Estimativa de torque de carga por meio de imagens geradas a partir do fluxo magnético no entreferro de um motor de indução trifásico

Detalhes bibliográficos
Ano de defesa: 2024
Autor(a) principal: Fontenele, Jhone lattes
Orientador(a): Dias, Cleber Gustavo lattes
Banca de defesa: Dias, Cleber Gustavo lattes, Flauzino, Rogério Andrade lattes, Pereira, Fabio Henrique lattes, Alves, Wonder Alexandre Luz
Tipo de documento: Dissertação
Tipo de acesso: Acesso aberto
Idioma: por
Instituição de defesa: Universidade Nove de Julho
Programa de Pós-Graduação: Programa de Pós-Graduação em Informática e Gestão do Conhecimento
Departamento: Informática
País: Brasil
Palavras-chave em Português:
Palavras-chave em Inglês:
Área do conhecimento CNPq:
Link de acesso: http://bibliotecatede.uninove.br/handle/tede/3513
Resumo: The induction motor is an important asset in industrial processes, being part of the technological transformation in society since its inception. It has been the subject of study and improvement for several decades.

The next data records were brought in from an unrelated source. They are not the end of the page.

Lemma exec_all_kept cfg ops :
  kept (fold_left exec ops (new cfg)) /\ config (fold_left exec ops (new cfg)) = cfg.
Proof.
  cut (kept (new cfg) /\ config (new cfg) = cfg).
  - generalize (new cfg). induction ops as [| o ops IH]; intros c [Hk Hc]; simpl; [done |].
    destruct (exec_kept c o Hk). apply IH. split; congruence.
  - split; [| done]. constructor; simpl; [split; [constructor |] | unfold cache_len; simpl; rewrite map_size_empty; lia].
    intros k. rewrite elem_of_nil, lookup_empty. split; [done | by intros []].
Qed.

(** A read of a stored entry, by its age. *)
Lemma get_of_entry now key c e :
  enabled (config c) = true -> entries c !! key = Some e ->
  (get now key c).2 =
    if entry_is_stale now e (refresh_interval (config c)) then None else Some (metadata e).
Proof.
  intros He Hk. unfold get, get_check. rewrite He, Hk. simpl.
  destruct (entry_is_stale _ _ _); [done |]. unfold peek. simpl. by rewrite lookup_insert_eq.
Qed.

Lemma put_entries now key m mtime c :
  enabled (config c) = true -> exact (lru_order c) (entries c) ->
  1 <= max_entries (config c) -> cache_len c <= max_entries (config c) ->
  let c' := put_with_mtime now key m mtime c in
  config c' = config c /\ entries c' !! key = Some (entry_new now m mtime) /\
  last (lru_order c') = Some key /\
  forall k, k <> key ->
    entries c' !! k =
      if bool_decide (cache_len c = max_entries (config c) /\ head (lru_order c) = Some k) then None
      else entries c !! k.
Proof.
  intros He Hx H1 Hm. unfold put_with_mtime. rewrite He. simpl.
  rewrite evict_loop_exact by (try apply Hx; done). unfold cache_len in *.
  destruct (lru_order c) as [| v rest] eqn:El; [| bsplit_goal]; simpl;
    (split; [done |]; split; [by rewrite lookup_insert_eq |];
     split; [case_bool_decide; apply last_snoc |];
     intros k Hk; rewrite lookup_insert_ne by done).
  - rewrite bool_decide_false by (by intros [_ ?]). done.
  - destruct (decide (k = v)) as [-> | Hne].
    + rewrite bool_decide_true by done. apply lookup_delete_eq.
    + rewrite bool_decide_false by (intros [_ [=]]; done). by apply lookup_delete_ne.
  - by rewrite bool_decide_false by tauto.
Qed.

(** A stored entry is served until the refresh interval has passed, and eviction
    takes the least recently used entry.  After any sequence of calls that do not
    overlap, the recency queue lists exactly the cached keys; storing a key makes
    it the most recent one, a read returns it exactly while it is younger than the
    refresh interval, and every other entry is kept, except that a full cache
    loses the head of the queue. *)
Theorem metadata_put_get_evict cfg ops now key m mtime :
  enabled cfg = true -> 1 <= max_entries cfg -> 0 < refresh_interval cfg ->
  let c := fold_left exec ops (new cfg) in
  let c' := put_with_mtime now key m mtime c in
  exact (lru_order c) (entries c) /\ exact (lru_order c') (entries c') /\
  last (lru_order c') = Some key /\
  (forall t, (get t key c').2 = if t <? now + refresh_interval cfg then Some m else None) /\
  (forall k, k <> key ->
     entries c' !! k =
       if bool_decide (cache_len c = max_entries cfg /\ head (lru_order c) = Some k) then None
       else entries c !! k).
Proof.
  intros He Hm Hr c c'. destruct (exec_all_kept cfg ops) as [[Hx Hs] Hc]. fold c in Hx, Hs, Hc.
  split; [done |]. split; [by apply put_exact |].
  destruct (put_entries now key m mtime c) as (Hc' & Hk & Hlast & Hother);
    [by rewrite Hc | done | by rewrite Hc | rewrite Hc in *; lia |].
  fold c' in Hc', Hk, Hlast, Hother. rewrite Hc in *. split; [done |]. split; [| done].
  intros t. rewrite (get_of_entry t key c' (entry_new now m mtime)) by (rewrite ?Hc'; done).
  rewrite Hc'. unfold entry_is_stale, duration_since_or_zero. simpl.
  bsplit_goal; bsplit_goal; try done; lia.
Qed.

(** ** [get_or_load] *)

(** A key with no entry younger than the refresh interval is not served. *)
Lemma get_not_served now key c :
  enabled (config c) = true -> is_stale now key c = true ->
  (get now key c).2 = None /\ entries (get now key c).1 = entries c /\
  lru_order (get now key c).1 = lru_order c /\ pending_reads (get now key c).1 = pending_reads c /\
  config (get now key c).1 = config c.
Proof.
  intros He. unfold get, get_check, is_stale. rewrite He. simpl.
  destruct (entries c !! key) as [e |]; [intros -> |]; done.
Qed.

Lemma is_stale_mono now now' key c :
  now <= now' -> is_stale now key c = true -> is_stale now' key c = true.
Proof.
  unfold is_stale, entry_is_stale, duration_since_or_zero. destruct (entries c !! key); [| done].
  rewrite !Z.leb_le. lia.
Qed.

Lemma pending_lock_spec key c :
  let c' := (get_or_create_pending_lock key c).1 in
  entries c' = entries c /\ lru_order c' = lru_order c /\ config c' = config c /\
  is_Some (pending_reads c' !! key).
Proof.
  unfold get_or_create_pending_lock. destruct (pending_reads c !! key) eqn:E; simpl;
    [rewrite E | rewrite lookup_insert_eq]; eauto.
Qed.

Among the variables of interest aimed at monitoring its operational conditions, the torque applied to the motor shaft stands out. Such information plays a significant role in various applications, especially for assessing its performance and operational failures. Direct measurement of load torque usually requires the mechanical coupling of a torque meter between the machine’s shaft and the load, which makes installation difficult due to limited equipment access, particularly for large motors. For instance, this poses a challenge. To estimate the load torque of a three-phase induction motor using signals collected from a Hall effect probe installed in the motor air gap, this study employed a signal preprocessing technique. It discretized 100,000 samples obtained over a 10-second interval for each experiment, with a sampling frequency of 10kHz. For estimating torque in time intervals shorter than 10s, the signal was fragmented into smaller windows of 100ms, 200ms, and 400ms. This process generated images in three different sizes based on the orientation of quantized sample values in 255 shades of gray. These images served as inputs for an inception-type convolutional neural network. The study evaluated different conditions and hyperparameter values, resulting in 54 combinations. Model validation was conducted by analyzing the estimated load torque against measured load torque using a load cell after training the convolutional neural network model. The proposed approach successfully estimated load torque using three optimizers across almost the entire motor load operational range, spanning from 1.5% to 93.9% of the rated load. Four model configurations achieved a mean absolute percentage error MAPE of less than 3.5%. Specifically, two models for a 40x50 pixel image achieved MAPEs of 3.7% and 3%, one model for a 40x25 pixel image achieved a MAPE of 3.5%, and one model for a 50x80 pixel image achieved a MAPE of 3.3%. This approach was experimentally validated on a 7.5kW three-phase induction motor.